======== Supplied material ========

(* ===== verification/Fanout.v ===== *)
(** The fan-out client ([src/examples/fanout_requests.rs]): many client tasks on one thread
    share a [LocalPool] and drain a counter of requests.

    A client is a program of [System]'s actions: [get] is a task it spawns and polls, the
    round trip goes through the lease, and the lease is dropped at the end of the round. *)

From stdpp Require Import gmap.
From S2P Require Import Prelude Manage Builder Metrics Store Waiters Inner Local Futures Balance System Scenario Safety Clients Text.

(** ** The clients *)

(** The [Rc<Cell>]s the clients share. *)
Record Cells := mkCells { next : N; bytes : N; inflight : N; peak : N }.

(** Where a client task is suspended, with the index it has claimed: not polled yet, or in
    [get().await], [write_all(..).await] or [read_exact(..).await]. *)
Inductive client_state := Unpolled | Leasing (i : N) | Writing (i : N) | Reading (i : N) | Returned.

(** [completed] and [lost] keep a record: the indices whose round trip was made, and whether the
    reply came; and those claimed by a client whose [get] then failed. *)
Record Fan (C E : Type) := mkFan {
  sys : Sys C E;
  cells : Cells;
  clients : gmap nat client_state;
  completed : list (N * bool);
  lost : list N
}.
Arguments mkFan {C E} _ _ _ _ _.
Arguments sys {C E} _.
Arguments cells {C E} _.
Arguments clients {C E} _.
Arguments completed {C E} _.
Arguments lost {C E} _.

(** Rust's plain [-] on an unsigned integer of modulus [w]. *)
Definition sub_u `{Features} (w a b : N) : outcome N :=
  if b <=? a then Val (a - b) else if overflow_checks then Panic else Val (a + w - b).

(** [Upstreams]: dialling upstream number [t] answers [dial t]. *)
Definition Upstreams {T : Tcp} (dial : nat → Poll (result stream io_error)) : ManageConnection stream io_error := {|
  connect := dial;
  is_valid _ up := (Ready (Ok tt), up);
  has_broken _ up := (false, up)
|}.

Section fanout.
Context {T : Tcp} {F : Features} {R : Runtime} {M : ManageConnection stream io_error}.
Context (cfg : PoolConfig) (total size : N).
Abbreviation fan := (Fan stream io_error).

Definition set_sys (s : Sys stream io_error) (f : fan) : fan :=
  mkFan s f.(cells) f.(clients) f.(completed) f.(lost).
Definition set_cells (c : Cells) (f : fan) : fan :=
  mkFan f.(sys) c f.(clients) f.(completed) f.(lost).
Definition set_client (k : nat) (c : client_state) : St fan unit :=
  modify (λ f, mkFan f.(sys) f.(cells) (<[k := c]> f.(clients)) f.(completed) f.(lost)).
Definition note_completed (i : N) (ok : bool) : St fan unit :=
  modify (λ f, mkFan f.(sys) f.(cells) f.(clients) (f.(completed) ++ [(i, ok)]) f.(lost)).
Definition note_lost (i : N) : St fan unit :=
  modify (λ f, mkFan f.(sys) f.(cells) f.(clients) f.(completed) (f.(lost) ++ [i])).

#[export] Instance fan_host : PoolHost fan stream io_error := {| pool_of := sys; with_pool := set_sys |}.
#[export] Instance fan_host_laws : PoolHostLaws fan_host.
Proof. by split. Qed.

(** [inflight] and its high-water mark, once an upstream is leased. *)
Definition enter : St fan unit :=
  c ← gets cells;
  now ← lift (add_u U32 c.(inflight) 1);
  modify (set_cells (mkCells c.(next) c.(bytes) now
                       (if c.(peak) <? now then now else c.(peak)))).

(** [local.get().await], polled. *)
Definition poll_lease (k : nat) (i : N) : St fan unit :=
  act cfg (PollTask k);;
  s ← gets sys;
  match s.(leases) !! k, s.(tasks) !! k with
  | Some _, _ => enter;; set_client k (Writing i)
  | None, Some _ => set_client k (Leasing i)
  | None, None => note_lost i;; set_client k Returned
  end.
(* ===== verification/Reader.v ===== *)
(** [BufReader], std's and tokio's, as far as the line-based programs use it: [read_until],
    [read_line] and [read_exact] over the unread part of an 8 KiB buffer and the stream behind it. *)

From S2P Require Import Prelude Text.

(** The buffer a reader is made with. *)
Definition DEFAULT_BUF_SIZE : N := 8 * 1024.

Section reader.
Context `{Tcp}.

Record BufReader := mkReader { unread : list N; inner : stream }.
Definition reader_new (s : stream) : BufReader := mkReader [] s.

(** Read into the empty buffer. *)
Definition fill_buf : St BufReader (result unit io_error) := λ r,
  match r.(unread) with
  | [] =>
      let '(a, s) := recv DEFAULT_BUF_SIZE r.(inner) in
      match a with
      | Ok bs => Val (Ok tt, mkReader bs s)
      | Err e => Val (Err e, mkReader [] s)
      end
  | _ => Val (Ok tt, r)
  end.

(** Where a byte first is. *)
Definition find_byte (d : N) (l : list N) : option nat := fst <$> list_find (λ c, c = d) l.

(** Up to and with the delimiter, or to the end of the stream; [acc] is what is read already. *)
Fixpoint read_until (fuel : nat) (d : N) (acc : list N) : St BufReader (result (list N) io_error) :=
  match fuel with
  | O => no_fuel
  | S fuel =>
      a ← fill_buf;
      match a with
      | Err e => mret (Err e)
      | Ok _ =>
          got ← gets unread;
          match got with
          | [] => mret (Ok acc)
          | _ =>
              match find_byte d got with
              | Some i =>
                  modify (λ r, mkReader (drop (S i) got) r.(inner));;
                  mret (Ok (acc ++ take (S i) got))
              | None =>
                  modify (λ r, mkReader [] r.(inner));;
                  read_until fuel d (acc ++ got)
              end
          end
      end
  end.

(** [read_line] into a cleared string: the characters read, none at the end of the stream. *)
Definition read_line (fuel : nat) : St BufReader (result (list N) io_error) :=
  a ← read_until fuel 10 [];
  match a with
  | Err e => mret (Err e)
  | Ok bs =>
      match from_utf8 bs with
      | Some text => mret (Ok text)
      | None => mret (Err (mkIoError InvalidData "stream did not contain valid UTF-8"))
      end
  end.

(** One [read] of at most [room] bytes: past the buffer when that is empty and no larger. *)
Definition recv_past (room : N) : St BufReader (result (list N) io_error) := λ r,
  let '(a, s) := recv room r.(inner) in Val (a, mkReader [] s).
Definition consume (room : N) : St BufReader (list N) := λ r,
  Val (take (N.to_nat room) r.(unread), mkReader (drop (N.to_nat room) r.(unread)) r.(inner)).
Definition read_buffered (room : N) : St BufReader (result (list N) io_error) :=
  got ← gets unread;
  if bool_decide (got = []) && (DEFAULT_BUF_SIZE <=? room) then recv_past room
  else
    a ← fill_buf;
    match a with
    | Err e => mret (Err e)
    | Ok _ => bs ← consume room; mret (Ok bs)
    end.

Fixpoint read_exact_loop (fuel : nat) (n : N) (acc : list N) : St BufReader (result (list N) io_error) :=
  match fuel with
  | O => no_fuel
  | S fuel =>
      if len acc <? n then
        a ← read_buffered (n - len acc);
        match a with
        | Err e => mret (Err e)
        | Ok [] => mret (Err (mkIoError UnexpectedEof "failed to fill whole buffer"))
        | Ok bs => read_exact_loop fuel n (acc ++ bs)
        end
      else mret (Ok acc)
  end.
Definition reader_read_exact (n : N) : St BufReader (result (list N) io_error) :=
  read_exact_loop (S (N.to_nat n)) n [].
End reader.

(** ** Lemmas *)

Lemma find_byte_Some d l i :
  find_byte d l = Some i → ∃ a b, l = a ++ d :: b ∧ d ∉ a ∧ length a = i.
Proof.
  unfold find_byte. intros ([j x] & (Hx & -> & Hno)%list_find_Some & ->)%fmap_Some. simpl.
  exists (take j l), (drop (S j) l). split_and!.
  - symmetry. by apply take_drop_middle.
  - intros Hin. apply list_elem_of_lookup in Hin as [k Hk].
    apply lookup_take_Some in Hk as [Hk Hlt]. by apply (Hno k d).
  - rewrite length_take. apply lookup_lt_Some in Hx. lia.
Qed.

Lemma find_byte_None d l : find_byte d l = None → d ∉ l.
Proof.
  unfold find_byte. intros Hn%fmap_None%list_find_None. intros Hin.
  by apply (proj1 (Forall_forall _ _) Hn d).
Qed.

Lemma take_none {A} n (l : list A) : (0 < n)%nat → take n l = [] → l = [].
Proof. destruct n, l; simpl; try done; lia. Qed.

Section reader.
Context {T : Tcp} {TL : TcpLaws T}.
Implicit Types r : BufReader.

(** All the reader will still deliver. *)
Definition pending r : list N := r.(unread) ++ incoming r.(inner).
(** Its stream is steady and what was written to it is what it was. *)
Definition same_sink r r' : Prop :=
  outgoing r'.(inner) = outgoing r.(inner) ∧ (steady r.(inner) → steady r'.(inner)).

Lemma same_sink_refl r : same_sink r r.
Proof. done. Qed.
Lemma same_sink_trans r r1 r2 : same_sink r r1 → same_sink r1 r2 → same_sink r r2.
Proof. intros [? ?] [? ?]. split; [congruence|auto]. Qed.

Lemma fill_buf_spec r :
  wp fill_buf (λ a r', same_sink r r' ∧
    match a with
    | Ok _ => pending r' = pending r ∧ (r'.(unread) = [] → pending r = [])
    | Err _ => ¬ steady r.(inner)
    end) r.
Proof.
  unfold wp, fill_buf, pending. destruct r as [[|c u] s]; simpl; [|done].
  destruct (recv _ s) as [a s'] eqn:Hr. pose proof (recv_keeps _ _ _ _ Hr) as Hk.
  assert (Hs : same_sink (mkReader [] s) (mkReader (match a with Ok bs => bs | _ => [] end) s')).
  { split; [done|]. intros Hst. eapply recv_steady; eauto. }
  destruct a as [bs|e]; simpl; split; try done.
  - destruct (recv_takes _ _ _ _ Hr) as [-> _]. split; [done|]. intros ->. simpl.
    pose proof (recv_eof _ _ _ Hr ltac:(done)) as He. destruct (recv_takes _ _ _ _ Hr) as [Hi _].
    simpl in Hi. congruence.
  - intros Hst. destruct (recv_steady _ _ _ _ Hr Hst) as [_ [? [=]]].
Qed.

(** A line of a byte string: it ends with the only delimiter in it, or the string ends with it
    and has none. *)
Definition line_of (d : N) (line rest : list N) : Prop :=
  (∃ l, line = l ++ [d] ∧ d ∉ l) ∨ (d ∉ line ∧ rest = []).

Lemma read_until_spec fuel d acc r :
  (N.to_nat (len (pending r)) < fuel)%nat →
  wp (read_until fuel d acc) (λ a r', same_sink r r' ∧
    match a with
    | Ok got => ∃ line, got = acc ++ line ∧ pending r = line ++ pending r' ∧ line_of d line (pending r')
    | Err _ => ¬ steady r.(inner)
    end) r.
Proof.
  revert acc r. induction fuel as [|fuel IH]; intros acc r Hf; [lia|]. cbn [read_until].
  wp_step. wp_apply fill_buf_spec as a r1 [Hs1 Ha]. destruct a as [[]|e]; [|by wp_steps].
  destruct Ha as [Hp He]. wp_steps. destruct (unread r1) as [|c u] eqn:Hu.
  - wp_steps. split; [done|]. exists []. rewrite app_nil_r. split_and!; [done| |].
    + by rewrite Hp.
    + right. rewrite Hp, He by done. by split; [apply not_elem_of_nil|].
  - rewrite <-Hu. destruct (find_byte d (unread r1)) as [i|] eqn:Hfind.
    + destruct (find_byte_Some _ _ _ Hfind) as (a & b & Heq & Hd & <-). wp_steps.
      assert (Hsplit : take (S (length a)) (unread r1) = a ++ [d] ∧ drop (S (length a)) (unread r1) = b).
      { rewrite Heq. rewrite (cons_middle d a b), app_assoc.
        split; [apply take_app_length'|apply drop_app_length']; rewrite length_app; simpl; lia. }
      destruct Hsplit as [-> ->]. split; [done|]. exists (a ++ [d]). split_and!; [done| |left; eauto].
      rewrite <-Hp. unfold pending. simpl. rewrite Heq. by rewrite <-!app_assoc.
    + apply find_byte_None in Hfind. wp_steps.
      assert (Hlt : (N.to_nat (len (pending (mkReader [] (inner r1)))) < fuel)%nat).
      { rewrite <-Hp in Hf. unfold pending, len in *. simpl. rewrite Hu, length_app in Hf. simpl in Hf. lia. }
      eapply wp_mono; [apply (IH _ _ Hlt)|]. intros a r2 [Hs2 Ha]. split.
      { eapply same_sink_trans; [exact Hs1|exact Hs2]. }
      destruct a as [got|e].
      * destruct Ha as (line & -> & Hp2 & Hl). exists (unread r1 ++ line). rewrite app_assoc.
        split_and!; [done| |].
        { rewrite <-Hp. unfold pending at 1. simpl in Hp2. unfold pending at 1 in Hp2. simpl in Hp2.
          by rewrite Hp2, app_assoc. }
        destruct Hl as [(l & -> & Hl)|[Hl ->]]; [left|right; set_solver].
        exists (unread r1 ++ l). rewrite app_assoc. split; [done|set_solver].
      * simpl in Ha. intros Hst. by apply Ha, Hs1.
Qed.

Lemma reader_line_spec fuel r :
  (N.to_nat (len (pending r)) < fuel)%nat →
  wp (read_line fuel) (λ a r', same_sink r r' ∧
    match a with
    | Ok text => ∃ line, from_utf8 line = Some text ∧ pending r = line ++ pending r' ∧
                         line_of 10 line (pending r')
    | Err _ => steady r.(inner) → ∃ line, from_utf8 line = None ∧ pending r = line ++ pending r' ∧
                         line_of 10 line (pending r')
    end) r.
Proof.
  intros Hf. unfold read_line. wp_step. wp_apply read_until_spec as a r1 [Hs Ha]; [done|].
  destruct a as [bs|e].
  - destruct Ha as (line & -> & Hp & Hl). simpl. destruct (from_utf8 line) as [text|] eqn:Hu; wp_steps;
      eauto 10.
  - wp_steps. split; [done|]. by intros ?%Ha.
Qed.

Lemma read_buffered_spec room r :
  0 < room →
  wp (read_buffered room) (λ a r', same_sink r r' ∧
    match a with
    | Ok bs => pending r = bs ++ pending r' ∧ len bs ≤ room ∧ (bs = [] → pending r = [])
    | Err _ => ¬ steady r.(inner)
    end) r.
Proof.
  intros Hroom. unfold read_buffered. wp_step. apply wp_gets.
  destruct (bool_decide_reflect (unread r = [])) as [Hu|Hu]; simpl;
    [destruct (N.leb_spec DEFAULT_BUF_SIZE room) as [Hbig|_]; simpl|].
  { unfold wp, recv_past. destruct (recv room (inner r)) as [a s'] eqn:Hr.
    pose proof (recv_keeps _ _ _ _ Hr) as Hk. split.
    { split; [done|]. intros Hst. by apply (recv_steady _ _ _ _ Hr Hst). }
    unfold pending. rewrite Hu. simpl. destruct a as [bs|e].
    - destruct (recv_takes _ _ _ _ Hr) as [Hi Hl]. split_and!; [done..|]. intros ->.
      by apply (recv_eof _ _ _ Hr).
    - intros Hst. by destruct (recv_steady _ _ _ _ Hr Hst) as [_ [? [=]]]. }
  all: wp_step; wp_apply fill_buf_spec as a r1 [Hs Ha]; destruct a as [[]|e]; [|by wp_steps].
  all: destruct Ha as [Hp He]; wp_step; unfold wp, consume; simpl; split; [done|]; rewrite <-Hp; unfold pending; simpl.
  all: rewrite app_assoc, take_drop; split_and!; [done|unfold len; rewrite length_take; lia|].
  all: intros Htk; assert (unread r1 = []) as H0 by (by apply (take_none (N.to_nat room)); [lia|]).
  all: specialize (He H0); unfold pending in Hp; by rewrite Hp.
Qed.

Lemma reader_read_exact_spec n r :
  wp (reader_read_exact n) (λ a r', same_sink r r' ∧
    match a with
    | Ok bs => len bs = n ∧ pending r = bs ++ pending r'
    | Err _ => steady r.(inner) → len (pending r) < n
    end) r.
Proof.
  unfold reader_read_exact.
  enough (Hloop : ∀ fuel acc r, (N.to_nat (n - len acc) < fuel)%nat → len acc ≤ n →
    wp (read_exact_loop fuel n acc) (λ a r', same_sink r r' ∧
      match a with
      | Ok bs => ∃ more, bs = acc ++ more ∧ len bs = n ∧ pending r = more ++ pending r'
      | Err _ => steady r.(inner) → len acc + len (pending r) < n
      end) r).
  { eapply wp_mono; [apply Hloop; rewrite len_nil; lia|]. intros a r' [Hs Ha]. split; [done|].
    destruct a as [bs|e]; [|rewrite len_nil in Ha; intros Hst; specialize (Ha Hst); lia].
    by destruct Ha as (more & -> & ? & ?). }
  clear r. induction fuel as [|fuel IH]; intros acc r Hf Hle; [lia|]. cbn [read_exact_loop].
  destruct (N.ltb_spec (len acc) n) as [Hlt|Hge].
  2: { wp_steps. split; [done|]. exists []. rewrite app_nil_r. split_and!; [done|lia|done]. }
  wp_step. wp_apply read_buffered_spec as a r1 [Hs Ha]; [lia|]. destruct a as [[|b bs]|e].
  - wp_steps. split; [done|]. intros _. destruct Ha as (_ & _ & Ha).
    rewrite Ha by done. rewrite len_nil. lia.
  - destruct Ha as (Hp & Hl & _). set (got := b :: bs) in *.
    assert (0 < len got) by (unfold got; rewrite len_cons; lia).
    eapply wp_mono; [apply IH; rewrite len_app; lia|]. intros a r2 [Hs2 Ha]. split.
    { by eapply same_sink_trans. }
    destruct a as [all|e].
    + destruct Ha as (more & -> & Hn & Hp2). exists (got ++ more). rewrite Hp, Hp2, !app_assoc. done.
    + intros Hst. specialize (Ha (proj2 Hs Hst)). rewrite Hp, !len_app in *. lia.
  - wp_steps. split; [done|]. by intros ?%Ha.
Qed.
End reader.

========

**Exercise description**
Report only how many lines in the records contain the word "whose".

**Task solution**
2